(* ===== verification/SleepThms.v ===== *)
(** * Properties of the timer

    A tick counts for every sleeping process exactly once and wakes exactly those that
    are due, whatever order the removals leave the arrays in. *)

From S2P Require Import Prelude KMonad CString Structs World Toy Mutex MutexThms Sleep.

(** A sleeping process: pid, ticks slept, ticks asked for. *)
Record listener := mkL { l_pid : Z; l_count : Z; l_alarm : Z }.

Definition l_tick (e : listener) : listener := mkL (l_pid e) (int32 (l_count e + 1)) (l_alarm e).
Definition l_due (e : listener) : Prop := int32 (l_count e + 1) = l_alarm e.
#[export] Instance l_due_dec e : Decision (l_due e).
Proof. unfold l_due. apply _. Defined.

Section tick.
Context {W : Type} `{WorldLaws W}.
Implicit Types s : SleepState W.

(** The arrays hold the listeners [l]. *)
Record listeners s (l : list listener) : Prop := {
  ls_count : sleepListeners s = Z.of_nat (length l);
  ls_max : (length l ≤ 50)%nat;
  ls_pids : length (sleepPIDS s) = Z.to_nat MAX_LISTENERS;
  ls_counters : length (sleepCounter s) = Z.to_nat MAX_LISTENERS;
  ls_alarms : length (alarmSleep s) = Z.to_nat MAX_LISTENERS;
  ls_get : ∀ (i : nat) e, l !! i = Some e →
    sleepPIDS s !! i = Some (l_pid e) ∧ sleepCounter s !! i = Some (l_count e) ∧
    alarmSleep s !! i = Some (l_alarm e);
}.

(** [listeners] with element [i] replaced. *)
Lemma listeners_set s l (i : nat) e n pids counters alarms w j :
  listeners s l → (i < length l)%nat →
  pids = <[i := l_pid e]> (sleepPIDS s) → counters = <[i := l_count e]> (sleepCounter s) →
  alarms = <[i := l_alarm e]> (alarmSleep s) → n = sleepListeners s →
  listeners (mkSl n j pids counters alarms w) (<[i := e]> l).
Proof.
  intros [Hc Hm Hp Hcn Ha Hg] Hi -> -> -> ->. change (Z.to_nat MAX_LISTENERS) with 50%nat in *.
  split; simpl; rewrite ?length_insert; try done.
  intros i' e' He'. apply list_lookup_insert_Some in He' as [(<- & <- & _)|[Hne He']].
  - rewrite !list_lookup_insert_eq by lia. done.
  - rewrite !list_lookup_insert_ne by done. by apply Hg.
Qed.

Lemma listeners_drop s l e j w :
  listeners s (l ++ [e]) →
  listeners (mkSl (sleepListeners s - 1) j (sleepPIDS s) (sleepCounter s) (alarmSleep s) w) l.
Proof.
  intros [Hc Hm Hp Hcn Ha Hg]. rewrite length_app in Hm, Hc. simpl in Hm, Hc.
  split; simpl; try done; [lia|lia|]. intros i e' He'. apply Hg.
  rewrite lookup_app_l; [done|]. by eapply lookup_lt_Some.
Qed.

Lemma listeners_aget s l i e : listeners s l → 0 ≤ i → l !! Z.to_nat i = Some e →
  aget (sleepPIDS s) i = Some (l_pid e) ∧ aget (sleepCounter s) i = Some (l_count e) ∧
  aget (alarmSleep s) i = Some (l_alarm e).
Proof. intros Hl Hi He. rewrite !aget_nat by done. by apply (ls_get _ _ Hl). Qed.

(** [deleteSleep]: the last entry moves into the place. *)
Lemma deleteSleep_spec s l (i : nat) e :
  listeners s (l ++ [e]) → (i < length (l ++ [e]))%nat →
  ∃ s', deleteSleep (Z.of_nat i) s = Some s' ∧
    listeners s' (take (length l) (<[i := e]> (l ++ [e]))) ∧ auxj s' = auxj s ∧ sl_world s' = sl_world s.
Proof.
  intros Hl Hi. pose proof (ls_count _ _ Hl) as Hc. pose proof (ls_max _ _ Hl) as Hm.
  unfold deleteSleep. rewrite (proj2 (Z.leb_gt _ _)) by lia.
  rewrite length_app in Hc, Hm, Hi. simpl in Hc, Hm, Hi.
  destruct (listeners_aget s _ (sleepListeners s - 1) e Hl) as (Hp & Hcn & Ha); [lia| |].
  { rewrite Hc. replace (Z.to_nat _) with (length l) by lia. by apply list_lookup_middle. }
  pose proof (ls_pids _ _ Hl) as L1. pose proof (ls_counters _ _ Hl) as L2.
  pose proof (ls_alarms _ _ Hl) as L3. change (Z.to_nat MAX_LISTENERS) with 50%nat in *.
  rewrite Ha. cbn [mbind option_bind]. rewrite aset_some by lia. cbn [mbind option_bind].
  rewrite Hp. cbn [mbind option_bind]. rewrite aset_some by lia. cbn [mbind option_bind].
  rewrite Hcn. cbn [mbind option_bind]. rewrite aset_some by lia. cbn [mbind option_bind].
  eexists. split; [done|]. split; [|done]. unfold aput. rewrite Nat2Z.id.
  pose proof (listeners_set s (l ++ [e]) i e (sleepListeners s) _ _ _ (sl_world s) (auxj s) Hl
    ltac:(rewrite length_app; simpl; lia) eq_refl eq_refl eq_refl eq_refl) as Hset.
  rewrite <-(take_drop (length l) (<[i:=e]> (l ++ [e]))) in Hset.
  assert (Hd : ∃ y, drop (length l) (<[i:=e]> (l ++ [e])) = [y]).
  { assert (Hlen : length (drop (length l) (<[i:=e]> (l ++ [e]))) = 1%nat)
      by (rewrite length_drop, length_insert, length_app; simpl; lia).
    destruct (drop _ _) as [|y [|]]; [done|by exists y|done]. }
  destruct Hd as [y Hd]. rewrite Hd in Hset. exact (listeners_drop _ _ _ _ _ Hset).
Qed.

(** What removing element [length l1] of [l1 ++ x :: l2] leaves. *)
Lemma take_insert_last {A} (l1 l2 : list A) (x : A) :
  ∃ l2' l e, l1 ++ x :: l2 = l ++ [e] ∧
    take (length l) (<[length l1 := e]> (l ++ [e])) = l1 ++ l2' ∧ l2' ≡ₚ l2.
Proof.
  destruct l2 as [|y l2'] using rev_ind.
  - exists [], l1, x. split; [done|]. rewrite app_nil_r. split; [|done].
    rewrite take_insert_ge by lia. rewrite take_app_length. done.
  - clear IHl2'. exists (y :: l2'), (l1 ++ x :: l2'), y. split; [by rewrite <-app_assoc|].
    rewrite <-app_assoc. simpl. rewrite insert_app_r_alt by lia. rewrite Nat.sub_diag. simpl.
    rewrite length_app. simpl.
    rewrite app_comm_cons, app_assoc. rewrite take_app_le by (rewrite length_app; simpl; lia).
    rewrite take_ge by (rewrite length_app; simpl; lia). split; [done|].
    by rewrite Permutation_app_comm.
Qed.

Definition woken_state (woken : list listener) (w w' : W) : Prop :=
  ∀ q, w_procs w' q =
    if decide (q ∈ l_pid <$> woken) then (λ _, READY) <$> w_procs w q else w_procs w q.

Lemma tick_loop_spec fuel s l1 l2 :
  listeners s (l1 ++ l2) → auxj s = Z.of_nat (length l1) → w_ok (sl_world s) →
  (length l2 ≤ fuel)%nat →
  ∃ s' l', tick_loop fuel s = Some s' ∧ listeners s' (l1 ++ l') ∧ w_ok (sl_world s') ∧
    l' ≡ₚ l_tick <$> filter (λ e, ¬ l_due e) l2 ∧
    woken_state (filter l_due l2) (sl_world s) (sl_world s').
Proof.
  revert s l1 l2. induction fuel as [|fuel IH]; intros s l1 l2 Hl Hj Hok Hf.
  { destruct l2; [|simpl in Hf; lia]. exists s, [].
    unfold tick_loop. rewrite (ls_count _ _ Hl), Hj, app_nil_r, Z.ltb_irrefl.
    split_and!; try done. by rewrite app_nil_r in Hl. }
  cbn [tick_loop]. destruct l2 as [|e l2].
  { exists s, []. rewrite (ls_count _ _ Hl), Hj, app_nil_r, Z.ltb_irrefl.
    split_and!; try done. by rewrite app_nil_r in Hl. }
  pose proof (ls_max _ _ Hl) as Hmax. pose proof (ls_counters _ _ Hl) as L2.
  change (Z.to_nat MAX_LISTENERS) with 50%nat in *. rewrite length_app in Hmax. simpl in Hmax.
  rewrite (proj2 (Z.ltb_lt _ _)) by (rewrite (ls_count _ _ Hl), length_app; simpl; lia).
  destruct (listeners_aget s _ (auxj s) e Hl) as (Hp & Hc & Ha); [lia| |].
  { rewrite Hj, Nat2Z.id. by apply list_lookup_middle. }
  rewrite Hc. cbn [mbind option_bind]. rewrite aset_some by lia.
  cbn [mbind option_bind sleepCounter sl_set_counter auxj alarmSleep].
  rewrite aget_aput_eq by lia. cbn [mbind option_bind]. rewrite Ha. cbn [mbind option_bind].
  set (s1 := sl_set_counter _ s).
  assert (Hl1 : listeners s1 (l1 ++ l_tick e :: l2)).
  { replace (l1 ++ l_tick e :: l2) with (<[length l1 := l_tick e]> (l1 ++ e :: l2))
      by (rewrite insert_app_r_alt by lia; by rewrite Nat.sub_diag).
    destruct (ls_get _ _ Hl (length l1) e) as (G1 & G2 & G3); [by apply list_lookup_middle|].
    apply (listeners_set s); [done|rewrite length_app; simpl; lia|..]; simpl.
    - by rewrite list_insert_id.
    - unfold aput. by rewrite Hj, Nat2Z.id.
    - by rewrite list_insert_id.
    - done. }
  destruct (Z.eqb_spec (int32 (l_count e + 1)) (l_alarm e)) as [Hdue|Hnot].
  - (* due: the last entry takes its place *)
    destruct (w_change_law (sl_world s) (l_pid e) READY Hok) as (w1 & Hw1 & Hok1 & _ & _ & Hpr).
    destruct (take_insert_last l1 l2 (l_tick e)) as (l2' & l & last & Heq & Htake & Hperm).
    rewrite Heq in Hl1.
    assert (Hl1w : listeners (sl_set_world w1 s1) (l ++ [last])) by (destruct Hl1; by split).
    destruct (deleteSleep_spec (sl_set_world w1 s1) l (length l1) last Hl1w)
      as (s2 & Hdel & Hl2 & Hj2 & Hw2).
    { rewrite <-Heq, length_app. simpl. lia. }
    rewrite Htake in Hl2. unfold doneSleeping. cbn [sleepPIDS s1 sl_set_counter].
    rewrite Hp. cbn [mbind option_bind]. unfold sl_changeState. cbn [sl_world s1 sl_set_counter].
    rewrite Hw1. cbn [mbind option_bind]. fold s1. rewrite Hj. rewrite Hdel. cbn [mbind option_bind].
    set (s3 := sl_set_auxj _ _).
    destruct (IH s3 l1 l2') as (s' & l' & Ht & Hl' & Hok' & Hl'2 & Hwk).
    + destruct Hl2. by split.
    + unfold s3. simpl. rewrite Hj2. simpl. lia.
    + unfold s3. simpl. by rewrite Hw2.
    + rewrite Hperm. simpl in Hf. lia.
    + exists s', l'. split_and!; try done.
      * rewrite filter_cons_False by tauto. rewrite Hl'2. by rewrite Hperm.
      * intros q. rewrite Hwk. unfold s3. simpl. rewrite Hw2. simpl. rewrite Hpr.
        rewrite filter_cons_True by done. rewrite fmap_cons.
        assert (Hin : q ∈ l_pid <$> filter l_due l2' ↔ q ∈ l_pid <$> filter l_due l2) by by rewrite Hperm.
        destruct (decide (q = l_pid e)) as [->|Hne].
        -- rewrite (decide_True (P := _ ∈ _ :: _)) by by left.
           by case_decide; destruct (w_procs (sl_world s) _).
        -- repeat case_decide; set_solver.
  - cbn [mbind option_bind]. set (s3 := sl_set_auxj _ _).
    destruct (IH s3 (l1 ++ [l_tick e]) l2) as (s' & l' & Ht & Hl' & Hok' & Hl'2 & Hwk).
    + rewrite <-app_assoc. destruct Hl1. by split.
    + unfold s3. simpl. rewrite Hj, length_app. simpl. lia.
    + done.
    + simpl in Hf. lia.
    + exists s', (l_tick e :: l'). rewrite <-app_assoc in Hl'. split_and!; try done.
      * rewrite filter_cons_True by done. rewrite fmap_cons. by rewrite Hl'2.
      * intros q. rewrite Hwk. by rewrite filter_cons_False.
Qed.
End tick.

Section properties.
Context {W : Type} `{WorldLaws W} (showTime : W → W).
Implicit Types s : SleepState W.

(** Writing the clock changes no process. *)
Context (showTime_ok : ∀ w, w_ok w → w_ok (showTime w) ∧ ∀ q, w_procs (showTime w) q = w_procs w q).

Lemma tick_spec fuel s l :
  listeners s l → w_ok (sl_world s) → (length l ≤ fuel)%nat →
  ∃ s' l', timerTickHandlerC showTime fuel s = Some s' ∧ listeners s' l' ∧ w_ok (sl_world s') ∧
    l' ≡ₚ l_tick <$> filter (λ e, ¬ l_due e) l ∧
    woken_state (filter l_due l) (sl_world s) (sl_world s').
Proof.
  intros Hl Hok Hf. destruct (showTime_ok _ Hok) as [Hok1 Hpr].
  destruct (tick_loop_spec fuel (sl_set_auxj 0 (sl_set_world (showTime (sl_world s)) s)) [] l)
    as (s' & l' & Ht & Hl' & Hok' & Hp & Hw); try done; [by destruct Hl|].
  exists s', l'. split_and!; try done. intros q. rewrite Hw. simpl. by rewrite Hpr.
Qed.

(** A tick of the timer ends; every sleeping process has then slept one tick more,
    except those that slept as long as they asked for, which are gone from the arrays
    and ready; no other process changes. *)
Theorem timerTick_correct fuel s l :
  listeners s l → w_ok (sl_world s) → (length l ≤ fuel)%nat →
  ∃ s' l', timerTickHandlerC showTime fuel s = Some s' ∧ listeners s' l' ∧
    l' ≡ₚ l_tick <$> filter (λ e, ¬ l_due e) l ∧
    ∀ q, w_procs (sl_world s') q =
      if decide (q ∈ l_pid <$> filter l_due l) then (λ _, READY) <$> w_procs (sl_world s) q
      else w_procs (sl_world s) q.
Proof.
  intros Hl Hok Hf. destruct (tick_spec fuel s l Hl Hok Hf) as (s' & l' & ? & ? & _ & ? & ?).
  by exists s', l'.
Qed.

(** Process [pid] has one listener, which has slept [c] of [t] ticks. *)
Definition listens s (pid c t : Z) : Prop :=
  ∃ l, listeners s l ∧ mkL pid c t ∈ l ∧ ∀ e, e ∈ l → l_pid e = pid → e = mkL pid c t.

(** Process [pid] has no listener. *)
Definition silent s (pid : Z) : Prop := ∃ l, listeners s l ∧ pid ∉ l_pid <$> l.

============

THE PROBLEM: Could you filter the entries above for lines holding the string "which" and copy them?

EXERCISE OUTPUT:
    except those that slept as long as they asked for, which are gone from the arrays
(** Process [pid] has one listener, which has slept [c] of [t] ticks. *)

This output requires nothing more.